Looking out at the driveway, and from the two leaks in the roof, it seems we got a fair bit of rain. We get so little rain here -- 12 inches a year including snow -- and it is so dry, that leaks in the roof that would demand immediate action elsewhere are usually of little concern here.
I spent the day at my desk tidying up the books and doing various tasks. The day slid by quickly, and another unmemorable weekend is gone.
Periods of rain. Wind becoming northeast 20 km/h.
We have a dull day with cooler temperatures. It's 11 C outside and 19 in the house.
Frank and Mike came by to get some queens. We have none to spare, but shared anyhow.
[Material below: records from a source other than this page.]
Lemma discordant_window_monotone_witness :
  discordant (Some out_1) (Some out_2) 300 400 = Ok true.
Proof.
  apply (discordant_window_monotone out_1 (Some out_2) 300 400 200 500);
    [lia|lia|reflexivity].
Defined.

(** X6. With the bounds 200 and 500 that the command line uses by
    default, [discordant] selects only pairs that it also selects with its
    own default bounds 300 and 400. *)
Theorem discordant_cli_defaults_select_fewer (aln : Alignment) (mate : pyref) :
  discordant (Some aln) mate cli_default_isize_min cli_default_isize_max
    = Ok true →
  discordant (Some aln) mate default_isize_min default_isize_max = Ok true.
Proof.
  unfold discordant. cbn [getattr mbind res_bind].
  destruct (tlen aln =? 0)%Z; [done|].
  intros [= Hsel]. f_equal.
  apply negb_true_iff, not_true_iff_false in Hsel. apply negb_true_iff.
  apply not_true_iff_false. rewrite isize_within_spec in *.
  unfold cli_default_isize_min, cli_default_isize_max,
    default_isize_min, default_isize_max in *. lia.
Qed.

Lemma discordant_cli_defaults_select_fewer_witness :
  discordant (Some out_1) (Some out_2) default_isize_min default_isize_max
    = Ok true.
Proof.
  apply (discordant_cli_defaults_select_fewer out_1 (Some out_2)).
  reflexivity.
Defined.

(** X7. [discordant_with_normal_orientation] selects a subset of what
    [discordant] selects with the same bounds. *)
Theorem normal_orientation_selects_fewer (aln mate : Alignment) (lo hi : Z) :
  discordant_with_normal_orientation (Some aln) (Some mate) lo hi = Ok true →
  discordant (Some aln) (Some mate) lo hi = Ok true.
Proof.
  unfold discordant_with_normal_orientation, discordant.
  cbn [getattr mbind res_bind].
  destruct (tlen aln =? 0)%Z; [done|].
  unfold py_or, py_and, py_not. cbn.
  by destruct (is_reverse aln), (is_reverse mate).
Qed.

Lemma normal_orientation_selects_fewer_witness :
  discordant (Some out_1) (Some out_2) 300 400 = Ok true.
Proof.
  apply (normal_orientation_selects_fewer out_1 out_2 300 400). reflexivity.
Defined.

(** X8. For two reads with opposite template lengths, as the two ends
    of one template have, [discordant] and
    [discordant_with_normal_orientation] give the same answer whichever
    read is passed first. *)
Theorem discordant_either_read_first (aln mate : Alignment) (lo hi : Z) :
  tlen mate = (- tlen aln)%Z →
  discordant (Some aln) (Some mate) lo hi
    = discordant (Some mate) (Some aln) lo hi
  ∧ discordant_with_normal_orientation (Some aln) (Some mate) lo hi
    = discordant_with_normal_orientation (Some mate) (Some aln) lo hi.
Proof.
  intros Ht. unfold discordant_with_normal_orientation, discordant.
  cbn [getattr mbind res_bind]. rewrite Ht.
  assert (Hw : isize_within lo hi (- tlen aln) = isize_within lo hi (tlen aln))
    by (unfold isize_within; by rewrite Z.abs_opp).
  rewrite Hw.
  destruct (Z.eqb_spec (tlen aln) 0) as [H0|H0];
    destruct (Z.eqb_spec (- tlen aln) 0) as [H1|H1]; try lia; [done|].
  split; [done|]. unfold py_or, py_and, py_not. cbn.
  by destruct (is_reverse aln), (is_reverse mate).
Qed.

Lemma discordant_either_read_first_witness :
  discordant (Some out_1) (Some out_2) 300 400
    = discordant (Some out_2) (Some out_1) 300 400
  ∧ discordant_with_normal_orientation (Some out_1) (Some out_2) 300 400
    = discordant_with_normal_orientation (Some out_2) (Some out_1) 300 400.
Proof.
  apply (discordant_either_read_first out_1 out_2 300 400). reflexivity.
Defined.
Definition SetDiProvider (provider : TConf -> TDi) : CoreOption :=
  fun values =>
    {| configStack := configStack values;
       configWatcher := configWatcher values;
       configProvider := configProvider values;
       eventDispatcherProvider := eventDispatcherProvider values;
       diProvider := provider;
       appNameProvider := appNameProvider values;
       envProvider := envProvider values;
       loggerProvider := loggerProvider values |}.

Definition SetEventDispatcherProvider (provider : TConf -> TDispatcher) : CoreOption :=
  fun values =>
    {| configStack := configStack values;
       configWatcher := configWatcher values;
       configProvider := configProvider values;
       eventDispatcherProvider := provider;
       diProvider := diProvider values;
       appNameProvider := appNameProvider values;
       envProvider := envProvider values;
       loggerProvider := loggerProvider values |}.

(** [C], all its fields; [Container] holds the modules, none at first. *)
Record C : Type := {
  AppName : TAppName;
  Env : TEnv;
  ConfigAccessor : TConf;
  LevelLogger : TLevelLogger;
  Container : list iface;
  Dispatcher : TDispatcher;
  di : TDi
}.

(** [for _, f := range opts { f(&values) }] *)
Definition applyOptions (opts : list CoreOption) (values : coreValues) : coreValues :=
  fold_left (fun v f => f v) opts values.

(** [func New(opts ...CoreOption) *C]; [defaults] holds the empty stack, no
    watcher and the six [Provide...] functions, which are not embedded from
    source here. *)
Definition New (defaults : coreValues) (opts : list CoreOption) : C :=
  let values := applyOptions opts defaults in
  let conf := configProvider values (configStack values) (configWatcher values) in
  let env := envProvider values conf in
  let appName := appNameProvider values conf in
  let logger := loggerProvider values conf appName env in
  let diContainer := diProvider values conf in
  let dispatcher := eventDispatcherProvider values conf in
  {| AppName := appName;
     Env := env;
     ConfigAccessor := conf;
     LevelLogger := WithLevel logger;
     Container := [];
     Dispatcher := dispatcher;
     di := diContainer |}.
(** C8.  Whatever the list and the index, [removeHandleInput] leaves a list
    that is not empty: the list without the entry at the index, or one empty
    entry when nothing would be left.  In particular removing the only slot
    leaves exactly one empty slot.  The other cells of the state stay. *)
Theorem removeHandleInput_keeps_a_slot (index : nat) (st : Page.state) :
  let after := Page.removeHandleInput index st in
  Page.handles after <> []
  /\ Page.handles after
     = match delete index (Page.handles st) with
       | [] => [EmptyString]
       | remaining => remaining
       end
  /\ (forall only, Page.handles st = [only] -> index = 0%nat ->
        Page.handles after = [EmptyString])
  /\ (1 <= length (Page.handles after))%nat
  /\ Page.results after = Page.results st
  /\ Page.loading after = Page.loading st
  /\ Page.sortConfig after = Page.sortConfig st.
Proof.
  cbv zeta. unfold Page.removeHandleInput. simpl.
  pose proof (filter_indexed_delete (Page.handles st) 0 index) as Hd.
  simpl in Hd. rewrite Hd.
  destruct (delete index (Page.handles st)) as [|h rest] eqn:E; simpl.
  - repeat split; try discriminate; try lia.
  - repeat split; try discriminate; try lia.
    intros only Hst ->. rewrite Hst in E. discriminate.
Qed.
(** ** The sign of a difference of doubles *)

Lemma sign_of_double_spec (d : float) :
  Page.sign_of_double d = sign_of_spec (Prim2SF d).
Proof.
  unfold Page.sign_of_double. rewrite !ltb_spec.
  change (Prim2SF 0) with (S754_zero false).
  destruct (Prim2SF d) as [[|]|[|]| |[|] m e]; reflexivity.
Qed.

Lemma digits2_pos_lower (p : positive) :
  2 ^ (Zpos (digits2_pos p) - 1) <= Zpos p.
Proof.
  induction p as [p IH|p IH|]; cbn [digits2_pos]; [| |simpl; lia].
  - rewrite Pos2Z.inj_succ.
    replace (Z.succ (Zpos (digits2_pos p)) - 1)
      with (Z.succ (Zpos (digits2_pos p) - 1)) by lia.
    rewrite Z.pow_succ_r by lia. lia.
  - rewrite Pos2Z.inj_succ.
    replace (Z.succ (Zpos (digits2_pos p)) - 1)
      with (Z.succ (Zpos (digits2_pos p) - 1)) by lia.
    rewrite Z.pow_succ_r by lia. lia.
Qed.

Lemma shr_1_half (mrs : shr_record) :
  0 <= shr_m mrs -> shr_m (shr_1 mrs) = shr_m mrs / 2.
Proof.
  destruct mrs as [m r s]. cbn [shr_m]. intros Hm.
  destruct m as [|[p|p|]|p]; cbn [shr_1 shr_m]; try lia.
  - reflexivity.
  - rewrite Pos2Z.inj_xI. apply Z.div_unique with (r := 1); lia.
  - rewrite Pos2Z.inj_xO. apply Z.div_unique with (r := 0); lia.
  - reflexivity.
Qed.

Lemma iter_shr_1_div (p : positive) (mrs : shr_record) :
  0 <= shr_m mrs ->
  shr_m (SpecFloat.iter_pos shr_1 p mrs) = shr_m mrs / 2 ^ Zpos p.
Proof.
  revert mrs. induction p as [p IH|p IH|]; intros mrs Hm; cbn [SpecFloat.iter_pos].
  - assert (H1 : 0 <= shr_m (shr_1 mrs)).
    { rewrite shr_1_half by exact Hm. apply Z.div_pos; lia. }
    assert (H2 : 0 <= shr_m (SpecFloat.iter_pos shr_1 p (shr_1 mrs))).
    { rewrite IH by exact H1. apply Z.div_pos; [exact H1|]. apply Z.pow_pos_nonneg; lia. }
    rewrite IH by exact H2. rewrite IH by exact H1. rewrite shr_1_half by exact Hm.
    assert (Hp : 0 < 2 ^ Zpos p) by (apply Z.pow_pos_nonneg; lia).
    rewrite !Z.div_div by lia.
    f_equal. replace (Zpos p~1) with (1 + (Zpos p + Zpos p)) by lia.
    rewrite !Z.pow_add_r by lia. change (2 ^ 1) with 2. ring.
  - assert (H2 : 0 <= shr_m (SpecFloat.iter_pos shr_1 p mrs)).
    { rewrite IH by exact Hm. apply Z.div_pos; [exact Hm|]. apply Z.pow_pos_nonneg; lia. }
    rewrite IH by exact H2. rewrite IH by exact Hm.
    assert (Hp : 0 < 2 ^ Zpos p) by (apply Z.pow_pos_nonneg; lia).
    rewrite !Z.div_div by lia.
    f_equal. replace (Zpos p~0) with (Zpos p + Zpos p) by lia.
    rewrite Z.pow_add_r by lia. ring.
  - rewrite shr_1_half by exact Hm. reflexivity.
Qed.

Lemma shr_record_of_loc_m (m : Z) (l : location) :
  shr_m (shr_record_of_loc m l) = m.
Proof. destruct l as [|[| |]]; reflexivity. Qed.

(** Rounding to binary64 keeps a positive mantissa positive, as long as
    the exponent is not below the least one. *)
Lemma shr_fexp_positive (m : positive) (e : Z) (l : location) :
  -1074 <= e ->
  0 < shr_m (fst (shr_fexp prec emax (Zpos m) e l))
  /\ -1074 <= snd (shr_fexp prec emax (Zpos m) e l).
Proof.
  intros He. unfold shr_fexp, shr, fexp, emin, Zdigits2, prec, emax.
  pose proof (digits2_pos_lower m) as Hd.
  set (d := Zpos (digits2_pos m)) in *.
  destruct (Z.max (d + e - 53) (3 - 1024 - 53) - e) as [|n|n] eqn:En;
    cbn [fst snd]; rewrite ?shr_record_of_loc_m; try (split; lia).
  rewrite iter_shr_1_div by (rewrite shr_record_of_loc_m; lia).
  rewrite shr_record_of_loc_m.
  assert (Hn : Zpos n = d - 53) by lia.
  split; [|lia].
  apply Z.div_str_pos. split; [apply Z.pow_pos_nonneg; lia|].
  etransitivity; [|exact Hd].
  apply Z.pow_le_mono_r; lia.
Qed.

Lemma round_nearest_even_positive (m : Z) (l : location) :
  0 < m -> 0 < round_nearest_even m l.
Proof.
  intros Hm. destruct l as [|[| |]]; cbn [round_nearest_even]; try lia.
  destruct (Z.even m); lia.
Qed.

Lemma binary_round_aux_sign (s : bool) (m : positive) (e : Z) (l : location) :
  -1074 <= e ->
  sign_of_spec (binary_round_aux prec emax s (Zpos m) e l) = if s then Lt else Gt.
Proof.
  intros He. unfold binary_round_aux.
  destruct (shr_fexp_positive m e l He) as [H1 H1e].
  destruct (shr_fexp prec emax (Zpos m) e l) as [mrs' e']. cbn [fst snd] in *.
  pose proof (round_nearest_even_positive _ (loc_of_shr_record mrs') H1) as H2.
  destruct (round_nearest_even (shr_m mrs') (loc_of_shr_record mrs')) as [|m2|m2];
    try lia.
  destruct (shr_fexp_positive m2 e' loc_Exact H1e) as [H3 _].
  destruct (shr_fexp prec emax (Zpos m2) e' loc_Exact) as [mrs'' e'']. cbn [fst snd] in *.
  destruct (shr_m mrs'') as [|m3|m3]; try lia.
  destruct (e'' <=? emax - prec); destruct s; reflexivity.
Qed.
Lemma dump_line_read_whole_witness :
  nextwline nofiles (8 * 8 + 20) (reading 0 5 (map Wc line_abc ++ [Wc 120]) 0)
  = (Some line_abc, reading 0 5 [Wc 120] 0).
Proof.
  assert (Hu : Forall unit_value (wcs "abc")).
  { repeat (apply Forall_cons; [apply Codepoint; vm_compute; split; discriminate|]).
    apply Forall_nil. }
  assert (Hk : Z.of_nat (length (wcs "abc")) <= 8) by (vm_compute; discriminate).
  exact (dump_line_read_whole 8 Utf8.wcwidth nofiles (wcs "abc") 0 0 5 0 [Wc 120]
           utf8_glyph_plain Hu Hk).
Defined.

(** ** The dump driver *)

Section DumpBounds.

Variable linesize : Z.
Variable fopen : string -> option (list item).
Variable acceptbadchars : bool.

Lemma dump_loop_rest (fuel : nat) :
  forall (cs : list Z) (s : state) (pos ch : Z),
    0 < linesize -> yields fopen acceptbadchars s cs -> 0 <= maxinputlen s -> ch <> WEOF ->
    (Z.to_nat (maxinputlen s) <= length cs)%nat ->
    (length cs + 2 <= fuel)%nat ->
    exists calls s',
      dump_loop linesize fopen acceptbadchars fuel pos ch s = Some (calls, s') /\
      yields fopen acceptbadchars s' (skipn (Z.to_nat (maxinputlen s)) cs) /\
      maxinputlen s' = 0.
Proof.
  induction fuel as [|fuel IH]; intros cs s pos ch Hw Hy Hm Hch Hlen Hfuel; [lia|].
  cbn [dump_loop]. destruct (Z.eqb_spec ch WEOF) as [|_]; [contradiction|].
  destruct (Z.gtb_spec (maxinputlen s) 0) as [Hpos|Hzero]; cbn [negb andb].
  - destruct (dump_fill_spec fopen acceptbadchars (Z.to_nat linesize) cs s [] ch Hy Hm)
      as [F1 _].
    cbv zeta in F1.
    set (k := Nat.min (Z.to_nat linesize) (Z.to_nat (maxinputlen s))) in *.
    assert (Hk : (0 < k)%nat) by (unfold k; lia).
    destruct (F1 ltac:(unfold k; lia)) as (ch' & s1 & E & Hy1 & Em & Hch1 & _).
    rewrite E.
    destruct (IH (skipn k cs) s1 (pos + Z.of_nat (length ([] ++ firstn k cs))) ch' Hw Hy1
                 ltac:(unfold k in *; lia) (Hch1 Hk))
      as (calls & s' & E' & Hy' & Em').
    { rewrite length_skipn, Em. unfold k. lia. }
    { rewrite length_skipn. lia. }
    rewrite E'. eexists. exists s'. split; [reflexivity|]. split; [|exact Em'].
    rewrite skipn_skipn, Em in Hy'.
    replace (Z.to_nat (maxinputlen s)) with (Z.to_nat (maxinputlen s - Z.of_nat k) + k)%nat
      by (unfold k; lia).
    exact Hy'.
  - exists [], s. replace (maxinputlen s) with 0 by lia.
    split; [reflexivity|]. split; [exact Hy | reflexivity].
Qed.

Lemma dump_fill_length (left : nat) :
  forall (line : list Z) (ch : Z) (s : state),
    (length (fst (fst (dump_fill fopen acceptbadchars left line ch s)))
     <= length line + left)%nat.
Proof.
  induction left as [|left IH]; intros line ch s; [cbn [dump_fill fst]; lia|].
  cbn [dump_fill]. destruct (maxinputlen s >? 0); [|cbn [fst]; lia].
  destruct (nextwchar fopen acceptbadchars s) as [ch' s1].
  destruct (ch' =? WEOF); [cbn [fst]; lia|].
  etransitivity; [apply IH|]. rewrite length_app. cbn [length]. lia.
Qed.
(** C9, as the code has it.  After [update], for every key index [i]:
    when the refreshed state of the key is [none] or has the idle bit, the
    flag it carried is cleared, and the key ends the cycle marked only if
    it is a modifier of a slot that fired in this very [update], which a
    key without the push, hold and delay bits never is; in every other
    state the flag is not cleared: the key is marked exactly when it was
    marked after the previous cycle or it is a modifier of a slot that
    fired in this [update], so that apart from such a new mark the value
    is carried over unchanged, and a set flag persists while the key stays
    active. *)
Theorem used_flag_decay (refresh : nat → Key → Key) (s : IKeybind)
    (i : nat) :
  wf Key_Count Event_Count Keybind_Max s → Event_Count ≤ 255 →
  i < Key_Count →
  let s' := update E Key_Count Event_Count refresh s in
  let k' := aKey s' !!! i in
  let neutral := state k' = none E ∨ Z.land (state k') (idle E) ≠ 0%Z in
  let marked := ∃ e, isEvent Event_Count s' e = true ∧ isModifierOf s e i in
  k' = refresh i (aKey s !!! i) ∧
  (neutral → (aUsedAsModifier s' !!! i = true ↔ marked)) ∧
  (neutral → isPressed E k' = false → aUsedAsModifier s' !!! i = false) ∧
  (¬ neutral →
   (aUsedAsModifier s' !!! i = true ↔
    aUsedAsModifier s !!! i = true ∨ marked)) ∧
  (¬ neutral → ¬ marked →
   aUsedAsModifier s' !!! i = aUsedAsModifier s !!! i).
Proof.
  intros Hwf H255 Hi s' k' neutral marked.
  destruct (aKey_update E Key_Count Event_Count Keybind_Max refresh s i Hwf Hi)
    as [Hk' Hkb]. fold s' in Hk'. fold k' in Hk'.
  pose proof (used_flag_after_update E Key_Count Event_Count Keybind_Max
                refresh s i Hwf H255 Hi) as Hrule.
  fold s' in Hrule. fold marked in Hrule.
  destruct (beginCycle_spec E Key_Count refresh s)
    as (_ & _ & _ & _ & _ & _ & _ & HU).
  specialize (HU i). rewrite decide_True in HU
    by (rewrite (wf_aUsedAsModifier _ _ _ _ Hwf); lia).
  rewrite Hkb, <- Hk' in HU.
  assert (Hn : isNeutral E k' = true ↔ neutral) by apply isNeutral_true.
  assert (Hclear : neutral → (aUsedAsModifier s' !!! i = true ↔ marked)).
  { intros Hneutral. apply Hn in Hneutral. rewrite Hneutral in HU.
    rewrite Hrule, HU. split; [intros [?|?]; done|by right]. }
  assert (Hkeep : ¬ neutral →
            (aUsedAsModifier s' !!! i = true ↔
             aUsedAsModifier s !!! i = true ∨ marked)).
  { intros Hheld. rewrite <- Hn in Hheld. apply not_true_is_false in Hheld.
    rewrite Hheld in HU. by rewrite Hrule, HU. }
  split_and!; try done.
  - intros Hneutral Hup. pose proof (Hclear Hneutral) as Hc.
    destruct (aUsedAsModifier s' !!! i); [exfalso|done].
    destruct (proj1 Hc eq_refl) as (e & Hev & Hmod).
    destruct (isEvent_update_sound E Key_Count Event_Count Keybind_Max
                refresh s e Hwf H255 Hev)
      as (He & _ & _ & _ & _ & _ & Hvalid & _).
    destruct (beginCycle_view refresh s Hwf) as (_ & _ & _ & _ & _ & Hval).
    apply Hval in Hvalid. destruct Hvalid as [Hseq _].
    destruct Hmod as (j & Hj & Hat). destruct (Hseq j Hj) as [Hpr _].
    rewrite Hat, <- Hk' in Hpr. congruence.
  - intros Hheld Hnot. apply Hkeep in Hheld.
    destruct (aUsedAsModifier s' !!! i), (aUsedAsModifier s !!! i);
      try done.
    + destruct (proj1 Hheld eq_refl) as [?|?]; done.
    + apply (proj2 Hheld). by left.
Qed.

(** X2.  A slot that is not assigned (recorded size 0) is never reported
    as fired after [update], whatever the keys do. *)
Theorem unassigned_never_fires (refresh : nat → Key → Key) (s : IKeybind)
    (e : nat) :
  wf Key_Count Event_Count Keybind_Max s → Event_Count ≤ 255 →
  aKeybindSize s !!! e = 0 →
  isEvent Event_Count (update E Key_Count Event_Count refresh s) e = false.
Proof.
  intros Hwf H255 Hempty.
  destruct (isEvent Event_Count
              (update E Key_Count Event_Count refresh s) e) eqn:Hev;
    [exfalso|done].
  destruct (isEvent_update_sound E Key_Count Event_Count Keybind_Max
              refresh s e Hwf H255 Hev) as (_ & p & _ & [Hsz _] & _).
  destruct (beginCycle_view refresh s Hwf) as (HS & _).
  rewrite HS in Hsz. done.
Qed.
I took all the queen boxes -- ours and Meijers' -- outside and gave the bees a flight while I changed to a box top with a screen for the feed jar, since Meijers won't be here right away to pick them up. We gave them all a jar of 50/50 syrup with fumigillan in it and they will be fine. The attendants in this batch don't look as young as they sometimes do. Maybe these had a tougher trip. They came by plane, then bus, so a lot can happen along the way.
I spent the day at home. In the afternoon, I changed the high tension wires on the Olds -- a bit of a job, and checked out the Buick. The Buick turns out to have a bad MAS too.
Meijers came over to get their queens. I cooked supper for a change.
Today..Mainly cloudy. 60 percent
chance of showers. Wind increasing to northeast 20 km/h. High 16.